▶ _Data for the task_
(** The installed-hash table holds a non-empty fingerprint [h] under the
    skill's name. *)
Definition has_entry (skill : Skill.t) (w : World) (h : string) : Prop :=
  installedSkillHashes w !! Skill.name skill = Some h ∧ h ≠ "".

(** The skill has a local clone at [localPath], and it exists. *)
Definition has_clone (skill : Skill.t) (w : World) (localPath : string) : Prop :=
  Skill.localPath skill = Some localPath ∧ localPath ≠ ""
  ∧ fs_exists (host w) localPath = true.

(** The entry [e] of directory [dir] is a skill the provider's scans count:
    a directory whose name does not start with a dot and that holds the
    marker file. *)
Definition counted_skill (pf : Platform) (dir : string) (e : Dirent.t) : bool :=
  Dirent.isDirectory e
  && negb (startsWith (Dirent.name e) ".")
  && fs_exists pf (join (join dir (Dirent.name e)) "SKILL.md").

(** The skill [s] is in the per-repository index. *)
Definition indexed (w : World) (s : Skill.t) : Prop :=
  ∃ url skills, (url, skills) ∈ repoSkillsIndex w ∧ s ∈ skills.

(** The data-model invariant of remote skills: a remote skill is identified
    by its repository and its name, so no two different indexed skills have
    the same identifier. *)
Definition identifiers_unique (w : World) : Prop :=
  ∀ s1 s2, indexed w s1 → indexed w s2 →
           getSkillKey s1 = getSkillKey s2 → s1 = s2.

(** What a bulk selection may add: the identifiers of the visited skills
    whose stored status is not Conflict. *)
Definition added_by (w : World) (visited : list Skill.t) (w' : World) : Prop :=
  ∀ k, k ∈ checkedSkills w' →
       k ∈ checkedSkills w
       ∨ ∃ x, x ∈ visited ∧ getSkillKey x = k
              ∧ Skill.matchStatus x ≠ Some Conflict.
Lemma response_lists_results_witness :
  exists results,
    fst (request_parser_value (Script.server_env (Ok [])) Script.server
           Script.three_commands
           (Script.start [Script.exited 0%Z "success" EmptyString;
                          Script.exited 127%Z EmptyString "sh: 1: x: not found";
                          Script.exited 0%Z "another" EmptyString]))
    = Ok (VDict [(lit "response", VList results)])
    /\ length results = 3.
Proof.
  destruct (response_lists_results N _ (Script.server_env (Ok [])) Script.server
              Script.three_commands
              (Script.start [Script.exited 0%Z "success" EmptyString;
                             Script.exited 127%Z EmptyString "sh: 1: x: not found";
                             Script.exited 0%Z "another" EmptyString])
              _ _ _ _
              ltac:(vm_compute; reflexivity) ltac:(vm_compute; reflexivity)
              ltac:(vm_compute; reflexivity) ltac:(vm_compute; reflexivity))
    as (results & H1 & _ & H3 & _).
  exists results. split; [exact H1 | exact H3].
Defined.

(** X8.  The entries are not checked before the commands run.  When the
    entries before the first malformed one all complete, their commands
    have been executed by the time the response is the error object with
    [error_code] 2; an entry that has a [method] but no [id] has its own
    command executed as well; nothing after it runs. *)
Theorem schema_error_after_runs :
  forall (seconds World : Type) (E : env seconds World) (self : Server.t seconds)
         (data : bytes) (st : state seconds World)
         (request : value) (pre post : list value) (c : dict)
         (ps : list CompletedProcess) (w : World),
    loads data = Ok request ->
    getitem request (lit "commands") = Ok (VList (pre ++ VDict c :: post)) ->
    forallb is_command pre = true ->
    executions E self (map method_of pre) (world st) = (Ok ps, w) ->
    (dict_get (lit "method") c = None ->
     request_parser_value E self data st
     = (Ok (error_response 2),
        State w (trace st
                 ++ map (fun x => ERun (method_of x) (cmd_timeout self)) pre)))
    /\ (forall m p w',
           dict_get (lit "method") c = Some m ->
           dict_get (lit "id") c = None ->
           subprocess_run E m (cmd_timeout self) w = (Ok p, w') ->
           request_parser_value E self data st
           = (Ok (error_response 2),
              State w' ((trace st
                         ++ map (fun x => ERun (method_of x) (cmd_timeout self))
                                pre)
                        ++ [ERun m (cmd_timeout self)]))).
Proof.
  intros seconds World E self data st request pre post c ps w Hl Hg Hc Hx.
  destruct (for_cmd_completes _ _ E self pre Hc [] st ps w Hx) as [Hf _].
  split.
  - intros Hm.
    rewrite request_parser_value_eq, request_parser_try_eq, Hl, Hg.
    cbn [iter]. rewrite for_cmd_app. unfold bind at 1. rewrite Hf.
    cbn [for_cmd getitem]. rewrite Hm. reflexivity.
  - intros m p w' Hm Hi Hr.
    rewrite request_parser_value_eq, request_parser_try_eq, Hl, Hg.
    cbn [iter]. rewrite for_cmd_app. unfold bind at 1. rewrite Hf.
    cbn [for_cmd getitem]. rewrite Hm.
    unfold bind at 1. unfold lift at 1.
    unfold bind at 1. rewrite execute_cmd_eq. cbn [world trace]. rewrite Hr.
    unfold bind at 1. unfold lift at 1. rewrite Hi. reflexivity.
Qed.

▶ _What the exercise asks_
Of the lines above, show those in which "success" appears.

▶ _Expected answer_
           (Script.start [Script.exited 0%Z "success" EmptyString;
              (Script.start [Script.exited 0%Z "success" EmptyString;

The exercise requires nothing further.